Stored records:
============================================================

Definition phase_code (p : nat) (ph : phase) : list item :=
  let signalled := [Atom (Do (release lk))] in
  let looking qs := map Atom (wakes_code qs) ++ signalled in
  match ph with
  | Out | Done => []
  | W0 => wait_code p
  | Test => drop 1 (wait_code p)
  | Sl k => map Atom (drop k (sleep_code ch lk p)) ++ drop 1 (wait_code p)
  | Lv | Of => map Atom (drop 5 (sleep_code ch lk p)) ++ drop 1 (wait_code p)
  | Body => drop 2 (wait_code p)
  | Rel => signalled
  | K0 => signal_code p
  | K1 => drop 1 (signal_code p)
  | KA qs => looking qs
  | KB q qs => Atom (Do (wake_one ch q)) :: Atom (Do (release (Lk_proc q))) :: looking qs
  | KC q qs => Atom (Do (release (Lk_proc q))) :: looking qs
  end.

(** The scheduler and the process, when they are continued. *)
Definition back (p : nat) (ks : kstate -> outcome kstate unit) : Prop :=
  forall s, k_held s = [Lk_proc p] -> ks s = Ret tt (set_k_held [] (set_k_cur None s)).
Definition resumes (kp : kstate -> outcome kstate unit) : Prop := forall s, kp s = Ret tt s.

Definition phase_mode (p : nat) (ph : phase) (m : mode) : Prop :=
  match ph with
  | Out => m = Outside
  | Lv => exists ks kp, m = Leaving ks kp /\ back p ks /\ resumes kp
  | Of => exists kp, m = Off kp /\ resumes kp
  | _ => exists ks, m = On ks /\ back p ks
  end.

(** The process's entry in the table. *)
Definition phase_proc (rd : bool) (ph : phase) (pr : proc) : Prop :=
  match ph with
  | Out => ~ is_asleep pr
  | Sl 3 => p_state pr = RUNNING /\ p_chan pr = Some ch
  | Sl 4 | Lv => is_asleep pr
  | Of => (p_state pr = SLEEPING \/ p_state pr = RUNNABLE) /\ p_chan pr = Some ch
  | Body => p_state pr = RUNNING /\ rd = true
  | KA qs => p_state pr = RUNNING /\ Forall (fun q => q < NPROC)%nat qs
  | KB q qs => p_state pr = RUNNING /\ Forall (fun q => q < NPROC)%nat (q :: qs)
  | KC q qs => p_state pr = RUNNING /\ Forall (fun q => q < NPROC)%nat qs
  | Sl k => p_state pr = RUNNING /\ (k < 8)%nat
  | _ => p_state pr = RUNNING
  end.

(** A process that has found the condition false and will be asleep, or is. *)
Definition committed (ph : phase) (pr : proc) : Prop :=
  match ph with
  | Sl k => (k <= 4)%nat
  | Lv => True
  | Of => p_state pr = SLEEPING
  | _ => False
  end.

(** A process whose [wakeup] has not come past [q]. *)
Definition pending (ph : phase) (q : nat) : Prop :=
  match ph with
  | KA qs => q ∈ qs
  | KB q' qs => q = q' \/ q ∈ qs
  | KC _ qs => q ∈ qs
  | _ => False
  end.

Definition excluded (P : list phase) : Prop :=
  forall p q php phq l, p <> q -> P !! p = Some php -> P !! q = Some phq -> l ∈ phase_held p php -> l ∉ phase_held q phq.

Definition promised (P : list phase) (s : kstate) : Prop :=
  ready s = true -> forall q ph pr, P !! q = Some ph -> k_proc s !! q = Some pr -> committed ph pr ->
    exists p php, P !! p = Some php /\ pending php q.

Definition thread_ok (p : nat) (t : thread) (ph : phase) : Prop :=
  t_held t = phase_held p ph /\ t_code t = phase_code p ph /\ phase_mode p ph (t_mode t).

Definition invariant (P : list phase) (c : config) : Prop :=
  sched_ok (c_k c) /\ length P = NPROC /\ length (c_threads c) = NPROC /\
  (forall p t ph, c_threads c !! p = Some t -> P !! p = Some ph -> thread_ok p t ph) /\
  (forall p ph pr, P !! p = Some ph -> k_proc (c_k c) !! p = Some pr -> phase_proc (ready (c_k c)) ph pr) /\
  excluded P /\ promised P (c_k c).

(** ** The invariant is kept *)

Hypothesis lk_proc : forall q, lk <> Lk_proc q.
Hypothesis lk_queue : forall i, lk <> Lk_queue i.

(** The condition is about other data than the scheduler's and the hart's. *)
Hypothesis ready_law : forall s h c q ps, ready (set_k_held h (set_k_cur c (set_k_queue q (set_k_proc ps s)))) = ready s.

(** What is done under the lock returns, and touches neither. *)
Definition data_only (m : K unit) : Prop := forall s p pr, k_cur s = Some p -> k_proc s !! p = Some pr ->
  exists s', m s = Ret tt s' /\ k_proc s' = k_proc s /\ k_queue s' = k_queue s /\ k_held s' = k_held s.
Hypothesis body_law : data_only body.
Hypothesis produce_law : data_only produce.

Lemma ready_same s s' :
  s' = set_k_held (k_held s') (set_k_cur (k_cur s') (set_k_queue (k_queue s') (set_k_proc (k_proc s') s))) -> ready s' = ready s.
Proof. intros ->. apply ready_law. Qed.

Lemma lock_free_spec p l ts :
  lock_free p l ts = true <-> forall q t, q <> p -> ts !! q = Some t -> l ∉ t_held t.
Proof.
  unfold lock_free. rewrite forallb_forall. split.
  - intros H q t Hne Hq. specialize (H q). rewrite in_seq, Hq in H. pose proof (lookup_lt_Some _ _ _ Hq).
    destruct (Nat.eqb_spec q p); [done|]. cbn in H. specialize (H ltac:(lia)).
    by apply negb_true_iff, bool_decide_eq_false in H.
  - intros H q _. destruct (Nat.eqb_spec q p) as [|Hne]; [done|]. cbn. destruct (ts !! q) as [t|] eqn:Hq; [|done].
    apply negb_true_iff, bool_decide_eq_false. by apply (H q).
Qed.

Lemma invariant_other P c p q ph t l :
  invariant P c -> P !! q = Some ph -> q <> p -> lock_free p l (c_threads c) = true -> c_threads c !! q = Some t ->
  l ∉ phase_held q ph.
Proof.
  intros (_ & _ & _ & Ht & _) Hq Hne Hl Hqt. destruct (Ht q t ph Hqt Hq) as (<- & _).
  by apply (proj1 (lock_free_spec p l _) Hl q).
Qed.

Lemma advance P c p ph ph' m s :
  invariant P c -> P !! p = Some ph -> phase_mode p ph' m -> sched_ok s ->
  (forall q phq pr, q <> p -> P !! q = Some phq -> k_proc s !! q = Some pr -> phase_proc (ready s) phq pr) ->
  (forall pr, k_proc s !! p = Some pr -> phase_proc (ready s) ph' pr) ->
  (forall l, l ∈ phase_held p ph' -> l ∈ phase_held p ph \/ lock_free p l (c_threads c) = true) ->
  promised (<[p := ph']> P) s ->
  invariant (<[p := ph']> P) (put p (mkThread m (phase_held p ph') (phase_code p ph')) s c).
Proof.
  intros HI Hp Hm Hok Hoth Hown Hl Hpr. pose proof HI as (_ & HlP & HlT & Ht & _ & Hex & _).
  pose proof (lookup_lt_Some _ _ _ Hp) as Hlt.
  split; [done|]. cbn [put c_k c_threads]. split; [by rewrite length_insert|]. split; [by rewrite length_insert|]. split; [|split; [|split; [|done]]].
  - intros q t phq Hqt Hq. destruct (decide (q = p)) as [->|Hne].
    + rewrite list_lookup_insert_eq in Hqt by lia. rewrite list_lookup_insert_eq in Hq by lia. by simplify_eq.
    + rewrite list_lookup_insert_ne in Hqt by done. rewrite list_lookup_insert_ne in Hq by done. by apply Ht.
  - intros q phq pr Hq. destruct (decide (q = p)) as [->|Hne].
    + rewrite list_lookup_insert_eq in Hq by lia. simplify_eq. apply Hown.
    + rewrite list_lookup_insert_ne in Hq by done. by apply Hoth.
  - assert (Hx : forall q phq l, q <> p -> P !! q = Some phq -> l ∈ phase_held p ph' -> l ∉ phase_held q phq).
    { intros q phq l Hne Hq Hin. destruct (Hl l Hin) as [H|H]; [by apply (Hex p q ph phq)|].
      destruct (lookup_lt_is_Some_2 (c_threads c) q) as [t Hqt]; [apply lookup_lt_Some in Hq; lia|].
      by apply (invariant_other P c p q phq t). }
    intros a b pa pb l Hne Ha Hb Hin. destruct (decide (a = p)) as [->|Hna].
    + rewrite list_lookup_insert_eq in Ha by lia. rewrite list_lookup_insert_ne in Hb by done. simplify_eq. by apply Hx.
    + rewrite list_lookup_insert_ne in Ha by done. destruct (decide (b = p)) as [->|Hnb].
      * rewrite list_lookup_insert_eq in Hb by lia. simplify_eq. intros H. by apply (Hx a pa l).
      * rewrite list_lookup_insert_ne in Hb by done. by apply (Hex a b pa pb).
Qed.

(** A step that touches only the process's own entry, and not the condition. *)
Lemma quiet P c p ph ph' m s :
  invariant P c -> P !! p = Some ph -> phase_mode p ph' m -> sched_ok s -> ready s = ready (c_k c) ->
  (forall q, q <> p -> k_proc s !! q = k_proc (c_k c) !! q) ->
  (forall pr, k_proc s !! p = Some pr -> exists pr0, k_proc (c_k c) !! p = Some pr0 /\
     (phase_proc (ready s) ph pr0 -> phase_proc (ready s) ph' pr /\ (committed ph' pr -> ready s = true -> committed ph pr0))) ->
  (forall l, l ∈ phase_held p ph' -> l ∈ phase_held p ph \/ lock_free p l (c_threads c) = true) ->
  (forall q, pending ph q -> pending ph' q) ->
  invariant (<[p := ph']> P) (put p (mkThread m (phase_held p ph') (phase_code p ph')) s c).
Proof.
  intros HI Hp Hm Hok Hrd Hoth Hown Hl Hpend. pose proof HI as (_ & HlP & HlT & Ht & Hph & Hex & Hpr).
  pose proof (lookup_lt_Some _ _ _ Hp) as Hlt. apply (advance P c p ph ph' m s); try done.
  - intros q phq pr Hne Hq Hpq. rewrite Hrd. apply (Hph q); [done|]. by rewrite <- Hoth.
  - intros pr Hpp. destruct (Hown pr Hpp) as (pr0 & Hp0 & H). apply H. rewrite Hrd. by apply (Hph p).
  - intros Hr q phq pr Hq Hpq Hc.
    assert (HP : exists a pa, P !! a = Some pa /\ pending pa q).
    { rewrite Hrd in Hr. destruct (decide (q = p)) as [->|Hne].
      - rewrite list_lookup_insert_eq in Hq by lia. simplify_eq. destruct (Hown pr Hpq) as (pr0 & Hp0 & H).
        apply (Hpr Hr p ph pr0); [done|done|]. apply H; [rewrite Hrd; by apply (Hph p)|done|by rewrite Hrd].
      - rewrite list_lookup_insert_ne in Hq by done. rewrite Hoth in Hpq by done. by apply (Hpr Hr q phq pr). }
    destruct HP as (a & pa & Ha & Hpa). destruct (decide (a = p)) as [->|Hne].
    + exists p, ph'. split; [apply list_lookup_insert_eq; lia|]. apply Hpend. by simplify_eq.
    + exists a, pa. split; [by rewrite list_lookup_insert_ne|done].
Qed.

============================================================

> Work request: When the line with "split; [done|]. cbn" is reached in the data above, begin copying, and stop after the line with "- intros q t"; copy each line exactly, both ends included.

> Result of this exercise:
  split; [done|]. cbn [put c_k c_threads]. split; [by rewrite length_insert|]. split; [by rewrite length_insert|]. split; [|split; [|split; [|done]]].
  - intros q t phq Hqt Hq. destruct (decide (q = p)) as [->|Hne].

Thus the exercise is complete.